- [YOUR OBJECTIVE]
Go to the line in the entries below that holds "let n := zlen data in" and repeat exactly from there through the line that holds "if late then (Err ErrLogContext, r)", inclusive.

Start of Block

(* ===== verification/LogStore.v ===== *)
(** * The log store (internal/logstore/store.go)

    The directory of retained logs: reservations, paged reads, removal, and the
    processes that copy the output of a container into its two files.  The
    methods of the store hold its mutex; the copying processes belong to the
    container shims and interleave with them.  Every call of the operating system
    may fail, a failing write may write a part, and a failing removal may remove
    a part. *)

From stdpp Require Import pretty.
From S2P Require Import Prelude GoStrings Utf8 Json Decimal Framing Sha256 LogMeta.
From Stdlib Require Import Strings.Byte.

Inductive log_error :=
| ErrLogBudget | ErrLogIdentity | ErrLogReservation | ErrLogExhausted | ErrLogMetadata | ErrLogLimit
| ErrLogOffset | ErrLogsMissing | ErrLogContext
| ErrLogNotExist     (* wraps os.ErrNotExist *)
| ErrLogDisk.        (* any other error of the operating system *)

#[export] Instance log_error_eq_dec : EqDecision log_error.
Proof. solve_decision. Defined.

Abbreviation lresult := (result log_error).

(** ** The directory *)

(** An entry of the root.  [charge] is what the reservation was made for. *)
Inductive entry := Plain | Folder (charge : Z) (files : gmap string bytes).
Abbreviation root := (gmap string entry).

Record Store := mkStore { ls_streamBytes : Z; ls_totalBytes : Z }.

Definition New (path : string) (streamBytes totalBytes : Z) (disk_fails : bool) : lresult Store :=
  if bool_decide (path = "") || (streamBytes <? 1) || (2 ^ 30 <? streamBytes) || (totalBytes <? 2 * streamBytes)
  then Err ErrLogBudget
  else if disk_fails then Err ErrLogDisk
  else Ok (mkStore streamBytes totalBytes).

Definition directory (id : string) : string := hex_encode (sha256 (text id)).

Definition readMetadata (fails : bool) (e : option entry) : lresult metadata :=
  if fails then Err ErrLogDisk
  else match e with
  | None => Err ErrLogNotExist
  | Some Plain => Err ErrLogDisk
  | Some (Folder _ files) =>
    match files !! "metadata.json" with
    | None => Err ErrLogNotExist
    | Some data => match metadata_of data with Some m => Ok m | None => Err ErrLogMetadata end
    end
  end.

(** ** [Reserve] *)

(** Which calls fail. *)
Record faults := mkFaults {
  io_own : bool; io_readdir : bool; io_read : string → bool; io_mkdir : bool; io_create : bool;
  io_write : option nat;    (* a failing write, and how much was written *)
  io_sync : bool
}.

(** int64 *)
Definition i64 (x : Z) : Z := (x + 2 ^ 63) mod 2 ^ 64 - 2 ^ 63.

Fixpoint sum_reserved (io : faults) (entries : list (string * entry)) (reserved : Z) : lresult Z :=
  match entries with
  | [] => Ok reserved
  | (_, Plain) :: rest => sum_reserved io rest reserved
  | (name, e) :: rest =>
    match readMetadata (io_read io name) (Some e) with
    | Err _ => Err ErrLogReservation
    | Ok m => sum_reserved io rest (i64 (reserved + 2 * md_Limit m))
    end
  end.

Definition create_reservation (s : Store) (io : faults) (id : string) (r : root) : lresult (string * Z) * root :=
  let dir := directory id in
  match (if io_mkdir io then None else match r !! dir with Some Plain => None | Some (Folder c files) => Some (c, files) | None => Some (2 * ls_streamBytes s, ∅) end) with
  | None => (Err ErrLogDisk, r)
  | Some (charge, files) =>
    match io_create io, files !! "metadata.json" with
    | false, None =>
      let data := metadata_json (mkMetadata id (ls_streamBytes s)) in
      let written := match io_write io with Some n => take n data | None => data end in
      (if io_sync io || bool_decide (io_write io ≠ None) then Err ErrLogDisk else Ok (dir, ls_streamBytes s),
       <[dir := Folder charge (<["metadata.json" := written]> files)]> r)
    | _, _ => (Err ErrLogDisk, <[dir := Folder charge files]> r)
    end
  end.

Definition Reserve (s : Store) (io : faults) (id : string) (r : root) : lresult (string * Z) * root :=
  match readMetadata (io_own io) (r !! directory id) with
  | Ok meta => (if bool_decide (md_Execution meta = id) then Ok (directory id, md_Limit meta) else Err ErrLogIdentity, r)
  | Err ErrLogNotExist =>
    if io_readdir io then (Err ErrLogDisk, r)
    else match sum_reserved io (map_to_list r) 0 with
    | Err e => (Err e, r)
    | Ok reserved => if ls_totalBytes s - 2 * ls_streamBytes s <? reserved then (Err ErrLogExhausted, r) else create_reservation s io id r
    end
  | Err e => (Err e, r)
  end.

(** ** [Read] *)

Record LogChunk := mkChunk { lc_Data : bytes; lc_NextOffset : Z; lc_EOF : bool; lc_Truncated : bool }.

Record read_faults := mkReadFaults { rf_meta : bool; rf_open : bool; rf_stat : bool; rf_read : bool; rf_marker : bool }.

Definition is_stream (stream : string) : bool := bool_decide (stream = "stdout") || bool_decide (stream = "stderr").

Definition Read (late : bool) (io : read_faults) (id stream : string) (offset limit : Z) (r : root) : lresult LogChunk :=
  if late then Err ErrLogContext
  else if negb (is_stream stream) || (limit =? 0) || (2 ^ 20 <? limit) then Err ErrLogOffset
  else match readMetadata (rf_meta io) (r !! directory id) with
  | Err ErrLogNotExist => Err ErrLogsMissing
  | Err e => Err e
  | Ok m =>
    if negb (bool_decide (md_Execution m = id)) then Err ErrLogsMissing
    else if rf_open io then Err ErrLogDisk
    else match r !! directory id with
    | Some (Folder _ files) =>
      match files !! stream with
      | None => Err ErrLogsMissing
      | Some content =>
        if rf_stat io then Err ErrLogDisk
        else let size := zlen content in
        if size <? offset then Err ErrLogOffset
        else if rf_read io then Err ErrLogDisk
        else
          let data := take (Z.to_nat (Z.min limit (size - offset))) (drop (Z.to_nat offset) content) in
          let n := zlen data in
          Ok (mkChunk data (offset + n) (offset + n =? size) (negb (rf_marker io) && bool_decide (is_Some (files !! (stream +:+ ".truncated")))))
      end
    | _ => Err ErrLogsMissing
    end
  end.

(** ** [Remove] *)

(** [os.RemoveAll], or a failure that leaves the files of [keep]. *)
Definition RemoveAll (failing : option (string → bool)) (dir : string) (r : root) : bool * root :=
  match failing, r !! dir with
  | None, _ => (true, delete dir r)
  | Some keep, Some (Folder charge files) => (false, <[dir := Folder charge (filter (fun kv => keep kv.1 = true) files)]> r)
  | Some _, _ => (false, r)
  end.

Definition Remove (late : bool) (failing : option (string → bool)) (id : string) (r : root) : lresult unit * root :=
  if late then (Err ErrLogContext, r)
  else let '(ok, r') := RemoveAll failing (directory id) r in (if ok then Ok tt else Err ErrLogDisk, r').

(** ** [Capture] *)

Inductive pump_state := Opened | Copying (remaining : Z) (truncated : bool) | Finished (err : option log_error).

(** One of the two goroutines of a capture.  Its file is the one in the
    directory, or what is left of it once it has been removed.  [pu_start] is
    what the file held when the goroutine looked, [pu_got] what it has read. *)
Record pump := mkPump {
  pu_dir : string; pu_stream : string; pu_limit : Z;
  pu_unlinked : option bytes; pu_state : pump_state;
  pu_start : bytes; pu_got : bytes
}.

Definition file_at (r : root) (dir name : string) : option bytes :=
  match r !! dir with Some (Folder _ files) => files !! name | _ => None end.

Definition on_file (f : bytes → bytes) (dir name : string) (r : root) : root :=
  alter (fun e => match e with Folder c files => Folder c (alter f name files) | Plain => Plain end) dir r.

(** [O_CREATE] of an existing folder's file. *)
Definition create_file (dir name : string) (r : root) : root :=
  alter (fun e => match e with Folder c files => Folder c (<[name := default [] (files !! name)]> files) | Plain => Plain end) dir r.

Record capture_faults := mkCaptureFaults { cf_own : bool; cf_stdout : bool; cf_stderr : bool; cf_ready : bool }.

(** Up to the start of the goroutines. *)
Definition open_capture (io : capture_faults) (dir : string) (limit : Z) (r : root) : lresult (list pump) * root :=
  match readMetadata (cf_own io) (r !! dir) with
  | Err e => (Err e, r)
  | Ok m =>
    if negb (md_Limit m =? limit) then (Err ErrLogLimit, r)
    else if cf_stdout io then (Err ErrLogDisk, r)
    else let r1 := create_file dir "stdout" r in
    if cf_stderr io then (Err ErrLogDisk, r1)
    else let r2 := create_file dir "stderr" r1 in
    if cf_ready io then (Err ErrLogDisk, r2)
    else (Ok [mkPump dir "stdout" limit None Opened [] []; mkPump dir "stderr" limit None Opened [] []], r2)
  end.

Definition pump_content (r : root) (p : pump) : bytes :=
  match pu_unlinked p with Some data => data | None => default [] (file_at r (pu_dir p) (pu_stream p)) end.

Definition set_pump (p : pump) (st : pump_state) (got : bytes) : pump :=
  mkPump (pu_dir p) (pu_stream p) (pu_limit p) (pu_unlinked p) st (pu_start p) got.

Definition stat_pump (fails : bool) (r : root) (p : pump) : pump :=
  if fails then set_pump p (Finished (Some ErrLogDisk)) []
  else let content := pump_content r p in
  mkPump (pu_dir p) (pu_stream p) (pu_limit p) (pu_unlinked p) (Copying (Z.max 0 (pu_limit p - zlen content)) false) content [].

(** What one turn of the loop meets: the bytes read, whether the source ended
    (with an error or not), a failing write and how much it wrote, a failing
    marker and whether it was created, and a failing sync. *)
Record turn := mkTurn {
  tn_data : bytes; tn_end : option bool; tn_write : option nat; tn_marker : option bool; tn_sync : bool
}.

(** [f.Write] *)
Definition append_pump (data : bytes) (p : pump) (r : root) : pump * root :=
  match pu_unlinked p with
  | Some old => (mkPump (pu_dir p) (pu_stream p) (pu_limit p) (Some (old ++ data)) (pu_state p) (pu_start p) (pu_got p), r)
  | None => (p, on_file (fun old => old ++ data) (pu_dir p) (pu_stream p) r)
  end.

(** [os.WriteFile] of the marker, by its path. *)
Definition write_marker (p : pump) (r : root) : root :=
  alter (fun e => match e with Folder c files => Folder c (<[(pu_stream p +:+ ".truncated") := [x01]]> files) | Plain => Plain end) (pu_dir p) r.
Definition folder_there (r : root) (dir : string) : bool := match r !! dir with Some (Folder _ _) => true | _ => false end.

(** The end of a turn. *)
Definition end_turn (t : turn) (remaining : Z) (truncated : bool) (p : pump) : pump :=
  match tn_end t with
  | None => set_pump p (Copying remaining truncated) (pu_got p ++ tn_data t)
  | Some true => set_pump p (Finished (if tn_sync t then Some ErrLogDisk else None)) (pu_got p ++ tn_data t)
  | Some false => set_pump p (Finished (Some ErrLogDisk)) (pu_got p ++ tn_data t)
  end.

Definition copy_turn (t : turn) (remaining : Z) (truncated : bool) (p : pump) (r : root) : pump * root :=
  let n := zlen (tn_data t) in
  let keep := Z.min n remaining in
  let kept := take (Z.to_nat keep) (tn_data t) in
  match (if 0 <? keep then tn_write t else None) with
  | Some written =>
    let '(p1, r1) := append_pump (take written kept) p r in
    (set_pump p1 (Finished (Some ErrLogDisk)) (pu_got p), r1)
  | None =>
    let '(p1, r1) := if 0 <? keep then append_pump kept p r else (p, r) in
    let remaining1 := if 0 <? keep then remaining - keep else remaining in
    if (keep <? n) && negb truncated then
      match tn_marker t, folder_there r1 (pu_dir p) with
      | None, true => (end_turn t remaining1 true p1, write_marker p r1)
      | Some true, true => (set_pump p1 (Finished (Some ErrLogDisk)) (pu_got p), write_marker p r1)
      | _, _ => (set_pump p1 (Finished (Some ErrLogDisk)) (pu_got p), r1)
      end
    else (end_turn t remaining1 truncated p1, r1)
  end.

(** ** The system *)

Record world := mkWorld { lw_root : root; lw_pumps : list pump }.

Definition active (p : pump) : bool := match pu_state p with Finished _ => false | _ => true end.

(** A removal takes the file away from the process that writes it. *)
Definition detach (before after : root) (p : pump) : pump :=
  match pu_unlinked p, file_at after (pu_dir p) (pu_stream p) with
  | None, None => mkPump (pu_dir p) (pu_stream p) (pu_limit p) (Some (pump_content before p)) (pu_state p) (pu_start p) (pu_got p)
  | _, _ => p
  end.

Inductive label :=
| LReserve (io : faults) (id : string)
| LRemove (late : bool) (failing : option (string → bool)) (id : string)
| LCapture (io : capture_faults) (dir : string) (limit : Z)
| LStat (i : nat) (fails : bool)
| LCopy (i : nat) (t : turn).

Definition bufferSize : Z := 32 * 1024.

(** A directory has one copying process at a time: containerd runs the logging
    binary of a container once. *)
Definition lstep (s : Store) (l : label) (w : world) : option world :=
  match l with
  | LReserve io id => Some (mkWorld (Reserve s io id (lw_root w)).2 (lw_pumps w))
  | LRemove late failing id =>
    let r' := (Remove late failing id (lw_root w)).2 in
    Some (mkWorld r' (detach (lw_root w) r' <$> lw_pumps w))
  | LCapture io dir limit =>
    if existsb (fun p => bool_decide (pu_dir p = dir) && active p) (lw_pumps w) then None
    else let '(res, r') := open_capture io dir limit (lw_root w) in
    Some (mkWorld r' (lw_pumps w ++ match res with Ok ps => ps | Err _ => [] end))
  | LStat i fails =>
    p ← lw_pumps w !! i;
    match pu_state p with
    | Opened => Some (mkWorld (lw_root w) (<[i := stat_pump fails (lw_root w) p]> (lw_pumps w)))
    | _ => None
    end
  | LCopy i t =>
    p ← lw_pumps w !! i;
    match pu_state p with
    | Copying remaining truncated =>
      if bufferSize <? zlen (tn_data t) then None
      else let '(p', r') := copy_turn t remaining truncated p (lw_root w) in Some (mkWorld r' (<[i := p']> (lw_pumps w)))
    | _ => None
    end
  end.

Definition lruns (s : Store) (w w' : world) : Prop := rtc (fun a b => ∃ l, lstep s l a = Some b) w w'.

End of Block

- [EXPECTED ANSWER]
          let n := zlen data in
          Ok (mkChunk data (offset + n) (offset + n =? size) (negb (rf_marker io) && bool_decide (is_Some (files !! (stream +:+ ".truncated")))))
      end
    | _ => Err ErrLogsMissing
    end
  end.

(** ** [Remove] *)

(** [os.RemoveAll], or a failure that leaves the files of [keep]. *)
Definition RemoveAll (failing : option (string → bool)) (dir : string) (r : root) : bool * root :=
  match failing, r !! dir with
  | None, _ => (true, delete dir r)
  | Some keep, Some (Folder charge files) => (false, <[dir := Folder charge (filter (fun kv => keep kv.1 = true) files)]> r)
  | Some _, _ => (false, r)
  end.

Definition Remove (late : bool) (failing : option (string → bool)) (id : string) (r : root) : lresult unit * root :=
  if late then (Err ErrLogContext, r)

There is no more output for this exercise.